(Beginning of Records to process)

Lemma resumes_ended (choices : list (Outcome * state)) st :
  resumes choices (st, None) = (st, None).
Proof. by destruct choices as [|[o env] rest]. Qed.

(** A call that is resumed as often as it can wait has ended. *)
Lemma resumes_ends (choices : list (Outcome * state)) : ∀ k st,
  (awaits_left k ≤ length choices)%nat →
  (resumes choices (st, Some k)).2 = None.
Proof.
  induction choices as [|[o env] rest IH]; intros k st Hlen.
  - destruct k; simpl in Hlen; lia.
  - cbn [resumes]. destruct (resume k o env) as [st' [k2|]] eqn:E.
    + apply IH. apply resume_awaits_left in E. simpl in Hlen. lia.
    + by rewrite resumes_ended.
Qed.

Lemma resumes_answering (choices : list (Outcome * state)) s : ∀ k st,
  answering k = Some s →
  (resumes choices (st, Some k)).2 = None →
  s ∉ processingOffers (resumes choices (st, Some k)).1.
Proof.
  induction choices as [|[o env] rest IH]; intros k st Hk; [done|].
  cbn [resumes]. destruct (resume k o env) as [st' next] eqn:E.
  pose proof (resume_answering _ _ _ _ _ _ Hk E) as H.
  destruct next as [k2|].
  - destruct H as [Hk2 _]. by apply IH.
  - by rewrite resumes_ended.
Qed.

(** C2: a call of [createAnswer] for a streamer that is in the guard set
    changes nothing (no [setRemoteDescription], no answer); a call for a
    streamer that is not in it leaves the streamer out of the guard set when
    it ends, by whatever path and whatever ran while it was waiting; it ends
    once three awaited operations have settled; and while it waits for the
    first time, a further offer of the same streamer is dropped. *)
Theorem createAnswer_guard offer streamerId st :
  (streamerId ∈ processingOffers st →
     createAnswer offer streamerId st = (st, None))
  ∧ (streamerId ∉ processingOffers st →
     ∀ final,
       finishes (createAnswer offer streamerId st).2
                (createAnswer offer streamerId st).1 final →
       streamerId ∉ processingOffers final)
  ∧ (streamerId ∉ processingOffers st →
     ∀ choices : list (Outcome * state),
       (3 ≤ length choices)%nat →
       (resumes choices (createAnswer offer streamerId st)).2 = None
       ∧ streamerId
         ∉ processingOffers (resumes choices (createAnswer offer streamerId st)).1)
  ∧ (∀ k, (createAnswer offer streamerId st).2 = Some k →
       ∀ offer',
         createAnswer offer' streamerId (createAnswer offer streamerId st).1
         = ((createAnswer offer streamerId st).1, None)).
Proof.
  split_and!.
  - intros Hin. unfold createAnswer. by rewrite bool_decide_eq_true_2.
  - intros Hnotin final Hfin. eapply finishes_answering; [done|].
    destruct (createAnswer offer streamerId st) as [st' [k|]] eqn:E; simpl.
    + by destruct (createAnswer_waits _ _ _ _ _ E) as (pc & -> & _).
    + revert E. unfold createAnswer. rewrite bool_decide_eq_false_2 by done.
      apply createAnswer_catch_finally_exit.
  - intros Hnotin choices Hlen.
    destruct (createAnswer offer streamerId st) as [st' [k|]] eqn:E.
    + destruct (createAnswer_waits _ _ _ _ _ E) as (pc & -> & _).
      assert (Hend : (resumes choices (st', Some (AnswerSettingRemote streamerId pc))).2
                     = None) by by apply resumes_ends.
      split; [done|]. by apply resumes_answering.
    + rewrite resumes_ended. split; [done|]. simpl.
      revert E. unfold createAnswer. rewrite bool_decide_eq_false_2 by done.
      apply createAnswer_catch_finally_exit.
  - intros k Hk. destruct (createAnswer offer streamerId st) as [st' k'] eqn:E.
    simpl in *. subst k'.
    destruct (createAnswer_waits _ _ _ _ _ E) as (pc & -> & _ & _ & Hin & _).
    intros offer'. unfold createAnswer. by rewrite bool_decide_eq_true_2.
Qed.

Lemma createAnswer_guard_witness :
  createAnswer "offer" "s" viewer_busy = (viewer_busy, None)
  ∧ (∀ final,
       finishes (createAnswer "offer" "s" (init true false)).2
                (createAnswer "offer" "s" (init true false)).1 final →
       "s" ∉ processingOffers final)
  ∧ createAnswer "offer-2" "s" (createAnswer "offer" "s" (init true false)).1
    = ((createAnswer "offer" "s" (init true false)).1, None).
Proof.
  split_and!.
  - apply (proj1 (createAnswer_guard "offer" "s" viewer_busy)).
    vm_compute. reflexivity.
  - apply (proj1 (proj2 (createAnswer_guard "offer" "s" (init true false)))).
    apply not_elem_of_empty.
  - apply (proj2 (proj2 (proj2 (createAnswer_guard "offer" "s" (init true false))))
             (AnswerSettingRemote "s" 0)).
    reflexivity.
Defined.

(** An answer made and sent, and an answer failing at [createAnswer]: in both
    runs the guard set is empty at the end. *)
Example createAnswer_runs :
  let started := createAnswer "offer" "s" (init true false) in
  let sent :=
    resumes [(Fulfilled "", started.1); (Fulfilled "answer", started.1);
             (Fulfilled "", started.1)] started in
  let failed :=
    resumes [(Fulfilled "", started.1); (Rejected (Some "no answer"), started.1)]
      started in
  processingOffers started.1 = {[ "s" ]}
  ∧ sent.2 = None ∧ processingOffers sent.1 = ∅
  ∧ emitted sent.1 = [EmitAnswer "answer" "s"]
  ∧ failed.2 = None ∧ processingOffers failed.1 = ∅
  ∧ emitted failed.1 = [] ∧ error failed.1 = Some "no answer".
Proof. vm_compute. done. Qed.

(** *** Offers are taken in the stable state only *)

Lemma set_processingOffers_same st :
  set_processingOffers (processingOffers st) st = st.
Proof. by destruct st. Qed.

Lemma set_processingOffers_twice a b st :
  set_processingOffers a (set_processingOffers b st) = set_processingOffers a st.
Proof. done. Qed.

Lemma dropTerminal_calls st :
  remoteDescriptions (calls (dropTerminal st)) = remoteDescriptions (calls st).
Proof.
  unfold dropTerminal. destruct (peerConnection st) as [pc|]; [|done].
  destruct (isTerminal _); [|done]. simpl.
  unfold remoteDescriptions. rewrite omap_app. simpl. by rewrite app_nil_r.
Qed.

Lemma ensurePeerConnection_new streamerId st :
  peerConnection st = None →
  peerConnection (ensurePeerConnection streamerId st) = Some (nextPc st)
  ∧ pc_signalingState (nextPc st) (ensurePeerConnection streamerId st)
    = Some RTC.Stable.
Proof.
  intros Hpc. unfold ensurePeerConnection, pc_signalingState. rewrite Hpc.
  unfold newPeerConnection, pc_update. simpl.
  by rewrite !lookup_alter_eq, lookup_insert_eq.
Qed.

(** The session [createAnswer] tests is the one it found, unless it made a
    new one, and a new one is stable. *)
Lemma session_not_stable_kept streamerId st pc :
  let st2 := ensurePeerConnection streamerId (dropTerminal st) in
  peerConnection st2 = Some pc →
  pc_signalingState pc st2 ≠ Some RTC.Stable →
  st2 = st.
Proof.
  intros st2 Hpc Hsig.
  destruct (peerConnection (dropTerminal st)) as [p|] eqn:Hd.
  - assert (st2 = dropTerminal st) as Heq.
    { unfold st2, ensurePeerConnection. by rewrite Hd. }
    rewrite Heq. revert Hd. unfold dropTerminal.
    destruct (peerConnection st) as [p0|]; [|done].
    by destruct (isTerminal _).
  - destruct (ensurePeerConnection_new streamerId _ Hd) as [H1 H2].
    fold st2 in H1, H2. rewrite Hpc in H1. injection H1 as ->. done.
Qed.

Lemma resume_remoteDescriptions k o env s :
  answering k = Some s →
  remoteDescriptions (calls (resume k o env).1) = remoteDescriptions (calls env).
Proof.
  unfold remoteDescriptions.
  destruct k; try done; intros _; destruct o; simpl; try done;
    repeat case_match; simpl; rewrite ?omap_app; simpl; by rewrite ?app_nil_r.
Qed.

(End of Records to process)

- [Requirement]: Your reply should consist of the records, copied exactly.

- [Answer for the task]:
Lemma resumes_ended (choices : list (Outcome * state)) st :
  resumes choices (st, None) = (st, None).
Proof. by destruct choices as [|[o env] rest]. Qed.

(** A call that is resumed as often as it can wait has ended. *)
Lemma resumes_ends (choices : list (Outcome * state)) : ∀ k st,
  (awaits_left k ≤ length choices)%nat →
  (resumes choices (st, Some k)).2 = None.
Proof.
  induction choices as [|[o env] rest IH]; intros k st Hlen.
  - destruct k; simpl in Hlen; lia.
  - cbn [resumes]. destruct (resume k o env) as [st' [k2|]] eqn:E.
    + apply IH. apply resume_awaits_left in E. simpl in Hlen. lia.
    + by rewrite resumes_ended.
Qed.

Lemma resumes_answering (choices : list (Outcome * state)) s : ∀ k st,
  answering k = Some s →
  (resumes choices (st, Some k)).2 = None →
  s ∉ processingOffers (resumes choices (st, Some k)).1.
Proof.
  induction choices as [|[o env] rest IH]; intros k st Hk; [done|].
  cbn [resumes]. destruct (resume k o env) as [st' next] eqn:E.
  pose proof (resume_answering _ _ _ _ _ _ Hk E) as H.
  destruct next as [k2|].
  - destruct H as [Hk2 _]. by apply IH.
  - by rewrite resumes_ended.
Qed.

(** C2: a call of [createAnswer] for a streamer that is in the guard set
    changes nothing (no [setRemoteDescription], no answer); a call for a
    streamer that is not in it leaves the streamer out of the guard set when
    it ends, by whatever path and whatever ran while it was waiting; it ends
    once three awaited operations have settled; and while it waits for the
    first time, a further offer of the same streamer is dropped. *)
Theorem createAnswer_guard offer streamerId st :
  (streamerId ∈ processingOffers st →
     createAnswer offer streamerId st = (st, None))
  ∧ (streamerId ∉ processingOffers st →
     ∀ final,
       finishes (createAnswer offer streamerId st).2
                (createAnswer offer streamerId st).1 final →
       streamerId ∉ processingOffers final)
  ∧ (streamerId ∉ processingOffers st →
     ∀ choices : list (Outcome * state),
       (3 ≤ length choices)%nat →
       (resumes choices (createAnswer offer streamerId st)).2 = None
       ∧ streamerId
         ∉ processingOffers (resumes choices (createAnswer offer streamerId st)).1)
  ∧ (∀ k, (createAnswer offer streamerId st).2 = Some k →
       ∀ offer',
         createAnswer offer' streamerId (createAnswer offer streamerId st).1
         = ((createAnswer offer streamerId st).1, None)).
Proof.
  split_and!.
  - intros Hin. unfold createAnswer. by rewrite bool_decide_eq_true_2.
  - intros Hnotin final Hfin. eapply finishes_answering; [done|].
    destruct (createAnswer offer streamerId st) as [st' [k|]] eqn:E; simpl.
    + by destruct (createAnswer_waits _ _ _ _ _ E) as (pc & -> & _).
    + revert E. unfold createAnswer. rewrite bool_decide_eq_false_2 by done.
      apply createAnswer_catch_finally_exit.
  - intros Hnotin choices Hlen.
    destruct (createAnswer offer streamerId st) as [st' [k|]] eqn:E.
    + destruct (createAnswer_waits _ _ _ _ _ E) as (pc & -> & _).
      assert (Hend : (resumes choices (st', Some (AnswerSettingRemote streamerId pc))).2
                     = None) by by apply resumes_ends.
      split; [done|]. by apply resumes_answering.
    + rewrite resumes_ended. split; [done|]. simpl.
      revert E. unfold createAnswer. rewrite bool_decide_eq_false_2 by done.
      apply createAnswer_catch_finally_exit.
  - intros k Hk. destruct (createAnswer offer streamerId st) as [st' k'] eqn:E.
    simpl in *. subst k'.
    destruct (createAnswer_waits _ _ _ _ _ E) as (pc & -> & _ & _ & Hin & _).
    intros offer'. unfold createAnswer. by rewrite bool_decide_eq_true_2.
Qed.

Lemma createAnswer_guard_witness :
  createAnswer "offer" "s" viewer_busy = (viewer_busy, None)
  ∧ (∀ final,
       finishes (createAnswer "offer" "s" (init true false)).2
                (createAnswer "offer" "s" (init true false)).1 final →
       "s" ∉ processingOffers final)
  ∧ createAnswer "offer-2" "s" (createAnswer "offer" "s" (init true false)).1
    = ((createAnswer "offer" "s" (init true false)).1, None).
Proof.
  split_and!.
  - apply (proj1 (createAnswer_guard "offer" "s" viewer_busy)).
    vm_compute. reflexivity.
  - apply (proj1 (proj2 (createAnswer_guard "offer" "s" (init true false)))).
    apply not_elem_of_empty.
  - apply (proj2 (proj2 (proj2 (createAnswer_guard "offer" "s" (init true false))))
             (AnswerSettingRemote "s" 0)).
    reflexivity.
Defined.

(** An answer made and sent, and an answer failing at [createAnswer]: in both
    runs the guard set is empty at the end. *)
Example createAnswer_runs :
  let started := createAnswer "offer" "s" (init true false) in
  let sent :=
    resumes [(Fulfilled "", started.1); (Fulfilled "answer", started.1);
             (Fulfilled "", started.1)] started in
  let failed :=
    resumes [(Fulfilled "", started.1); (Rejected (Some "no answer"), started.1)]
      started in
  processingOffers started.1 = {[ "s" ]}
  ∧ sent.2 = None ∧ processingOffers sent.1 = ∅
  ∧ emitted sent.1 = [EmitAnswer "answer" "s"]
  ∧ failed.2 = None ∧ processingOffers failed.1 = ∅
  ∧ emitted failed.1 = [] ∧ error failed.1 = Some "no answer".
Proof. vm_compute. done. Qed.

(** *** Offers are taken in the stable state only *)

Lemma set_processingOffers_same st :
  set_processingOffers (processingOffers st) st = st.
Proof. by destruct st. Qed.

Lemma set_processingOffers_twice a b st :
  set_processingOffers a (set_processingOffers b st) = set_processingOffers a st.
Proof. done. Qed.

Lemma dropTerminal_calls st :
  remoteDescriptions (calls (dropTerminal st)) = remoteDescriptions (calls st).
Proof.
  unfold dropTerminal. destruct (peerConnection st) as [pc|]; [|done].
  destruct (isTerminal _); [|done]. simpl.
  unfold remoteDescriptions. rewrite omap_app. simpl. by rewrite app_nil_r.
Qed.

Lemma ensurePeerConnection_new streamerId st :
  peerConnection st = None →
  peerConnection (ensurePeerConnection streamerId st) = Some (nextPc st)
  ∧ pc_signalingState (nextPc st) (ensurePeerConnection streamerId st)
    = Some RTC.Stable.
Proof.
  intros Hpc. unfold ensurePeerConnection, pc_signalingState. rewrite Hpc.
  unfold newPeerConnection, pc_update. simpl.
  by rewrite !lookup_alter_eq, lookup_insert_eq.
Qed.

(** The session [createAnswer] tests is the one it found, unless it made a
    new one, and a new one is stable. *)
Lemma session_not_stable_kept streamerId st pc :
  let st2 := ensurePeerConnection streamerId (dropTerminal st) in
  peerConnection st2 = Some pc →
  pc_signalingState pc st2 ≠ Some RTC.Stable →
  st2 = st.
Proof.
  intros st2 Hpc Hsig.
  destruct (peerConnection (dropTerminal st)) as [p|] eqn:Hd.
  - assert (st2 = dropTerminal st) as Heq.
    { unfold st2, ensurePeerConnection. by rewrite Hd. }
    rewrite Heq. revert Hd. unfold dropTerminal.
    destruct (peerConnection st) as [p0|]; [|done].
    by destruct (isTerminal _).
  - destruct (ensurePeerConnection_new streamerId _ Hd) as [H1 H2].
    fold st2 in H1, H2. rewrite Hpc in H1. injection H1 as ->. done.
Qed.

Lemma resume_remoteDescriptions k o env s :
  answering k = Some s →
  remoteDescriptions (calls (resume k o env).1) = remoteDescriptions (calls env).
Proof.
  unfold remoteDescriptions.
  destruct k; try done; intros _; destruct o; simpl; try done;
    repeat case_match; simpl; rewrite ?omap_app; simpl; by rewrite ?app_nil_r.
Qed.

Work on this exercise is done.